GOAL OF THE EXERCISE
I'd like an exact copy of every line from the start of the entries below through the line containing "among others (performs", please.

EXERCISE DATA
(* ===== verification/Doors.v ===== *)
(** * Doors: what a message can make the control plane do

    The messages of Edge.v from outside, among everything that anybody else
    does meanwhile: which acts a message leads to, for whom, and what is
    recorded about them. *)

From S2P Require Import Prelude Http Domain Models Routing Fleet Store Books Catalog Projection Ledger.
From S2P Require Import Reservations Review Wallet Routes Clusters Pools Snapshot Traffic Control.
From S2P Require Import Maintenance Lifecycle Payments Alipay Trial Worker Feed Registry Billing Owners.
From S2P Require Import Platform Lists Console Edge Access Permits.
Local Open Scope string_scope.
Local Open Scope Z_scope.

Section traces.
Context `{PlatformLibraries}.

(** ** Parts of a run *)

Lemma among_bind {A B} others (m : Program A) (k : A → Program B) p l r q :
  among others (m ≫= k) p l r q → ∃ l1 r1 q1, among others m p l1 r1 q1 ∧
  match r1 with
  | Ok a => ∃ l2, among others (k a) q1 l2 r q ∧ l = (l1 ++ l2)%list
  | Err e => l = l1 ∧ r = Err e ∧ q = q1
  end.
Proof.
  revert p l. induction m as [[a|e]|C f c IH|C env a c IH]; intros p l Hx.
  - exists [], (Ok a), p. split; [by exists p|]. by exists l.
  - destruct Hx as (p1 & Hr & -> & -> & ->). exists [], (Err e), p1. split; [by exists p1|done].
  - destruct Hx as (p1 & Hr & Hx). destruct (IH _ _ _ Hx) as (l1 & r1 & q1 & H1 & H2).
    exists l1, r1, q1. split; [by exists p1|done].
  - destruct Hx as (p1 & Hr & l' & -> & Hx). destruct (IH _ _ _ Hx) as (l1 & r1 & q1 & H1 & H2).
    exists (mkPerformed (Change env a) p1 :: l1), r1, q1. split; [exists p1; split; [done|]; by exists l1|].
    destruct r1 as [b|e]; [|naive_solver]. destruct H2 as (l2 & H2 & ->). by exists l2.
Qed.

Lemma among_checks {A} others (r0 : result ServiceError A) p l r q :
  among others (checks r0) p l r q → l = [] ∧ r = r0 ∧ rtc others p q.
Proof. by intros (p1 & Hr & -> & -> & ->). Qed.

Lemma among_performs {A} others env (a : act A) p l r q :
  among others (performs env a) p l r q → ∃ p1, rtc others p p1 ∧
    l = [mkPerformed (Change env a) p1] ∧ r = answered (perform env a) p1 ∧
    rtc others (settled (perform env a) p1) q.
Proof. intros (p1 & Hr & l' & -> & p2 & Hr' & -> & -> & ->). by exists p1. Qed.

Lemma among_attempt {A} others (m : Program A) p l r q :
  among others (attempt m) p l r q → ∃ r', r = Ok r' ∧ among others m p l r' q.
Proof.
  revert p l. induction m as [r0|C f c IH|C env a c IH]; intros p l Hx.
  - destruct Hx as (p1 & Hr & -> & -> & ->). exists r0. split; [done|]. by exists p1.
  - destruct Hx as (p1 & Hr & Hx). destruct (IH _ _ _ Hx) as (r' & -> & H1). exists r'. split; [done|]. by exists p1.
  - destruct Hx as (p1 & Hr & l' & -> & Hx). destruct (IH _ _ _ Hx) as (r' & -> & H1).
    exists r'. split; [done|]. exists p1. split; [done|]. by exists l'.
Qed.

Lemma among_since {A} (m : Program A) p l r q : sound p → among anybody m p l r q → since p q.
Proof.
  intros Hs Hx. revert p l Hs Hx. induction m as [r0|C f c IH|C env a c IH]; intros p l Hs (p1 & Hr%since_anybody & Hx); try done.
  - by destruct Hx as (_ & _ & ->).
  - eapply since_trans; [done|]. eapply IH; [apply Hr|done].
  - destruct Hx as (l' & _ & Hx). eapply since_trans; [done|].
    assert (since p1 (settled (perform env a) p1)) as H1 by (apply since_settled, Hr).
    eapply since_trans; [done|]. eapply IH; [apply H1|done].
Qed.
End traces.

(** ** The console *)

Section console.
Context `{PlatformLibraries}.
Variables (cfg : Config) (env door : nat → Env).

(** The records of a request. *)
Definition audits (user : PlatformUser) (operation route : string) (e : performed) : Prop :=
  match pe_change e with
  | Change _ a => match a with
                  | AuditOperation actor op path _ => actor = pu_id user ∧ op = operation ∧ path = route
                  | _ => False
                  end
  end.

REPLY
(* ===== verification/Doors.v ===== *)
(** * Doors: what a message can make the control plane do

    The messages of Edge.v from outside, among everything that anybody else
    does meanwhile: which acts a message leads to, for whom, and what is
    recorded about them. *)

From S2P Require Import Prelude Http Domain Models Routing Fleet Store Books Catalog Projection Ledger.
From S2P Require Import Reservations Review Wallet Routes Clusters Pools Snapshot Traffic Control.
From S2P Require Import Maintenance Lifecycle Payments Alipay Trial Worker Feed Registry Billing Owners.
From S2P Require Import Platform Lists Console Edge Access Permits.
Local Open Scope string_scope.
Local Open Scope Z_scope.

Section traces.
Context `{PlatformLibraries}.

(** ** Parts of a run *)

Lemma among_bind {A B} others (m : Program A) (k : A → Program B) p l r q :
  among others (m ≫= k) p l r q → ∃ l1 r1 q1, among others m p l1 r1 q1 ∧
  match r1 with
  | Ok a => ∃ l2, among others (k a) q1 l2 r q ∧ l = (l1 ++ l2)%list
  | Err e => l = l1 ∧ r = Err e ∧ q = q1
  end.
Proof.
  revert p l. induction m as [[a|e]|C f c IH|C env a c IH]; intros p l Hx.
  - exists [], (Ok a), p. split; [by exists p|]. by exists l.
  - destruct Hx as (p1 & Hr & -> & -> & ->). exists [], (Err e), p1. split; [by exists p1|done].
  - destruct Hx as (p1 & Hr & Hx). destruct (IH _ _ _ Hx) as (l1 & r1 & q1 & H1 & H2).
    exists l1, r1, q1. split; [by exists p1|done].
  - destruct Hx as (p1 & Hr & l' & -> & Hx). destruct (IH _ _ _ Hx) as (l1 & r1 & q1 & H1 & H2).
    exists (mkPerformed (Change env a) p1 :: l1), r1, q1. split; [exists p1; split; [done|]; by exists l1|].
    destruct r1 as [b|e]; [|naive_solver]. destruct H2 as (l2 & H2 & ->). by exists l2.
Qed.

Lemma among_checks {A} others (r0 : result ServiceError A) p l r q :
  among others (checks r0) p l r q → l = [] ∧ r = r0 ∧ rtc others p q.
Proof. by intros (p1 & Hr & -> & -> & ->). Qed.

Lemma among_performs {A} others env (a : act A) p l r q :
  among others (performs env a) p l r q → ∃ p1, rtc others p p1 ∧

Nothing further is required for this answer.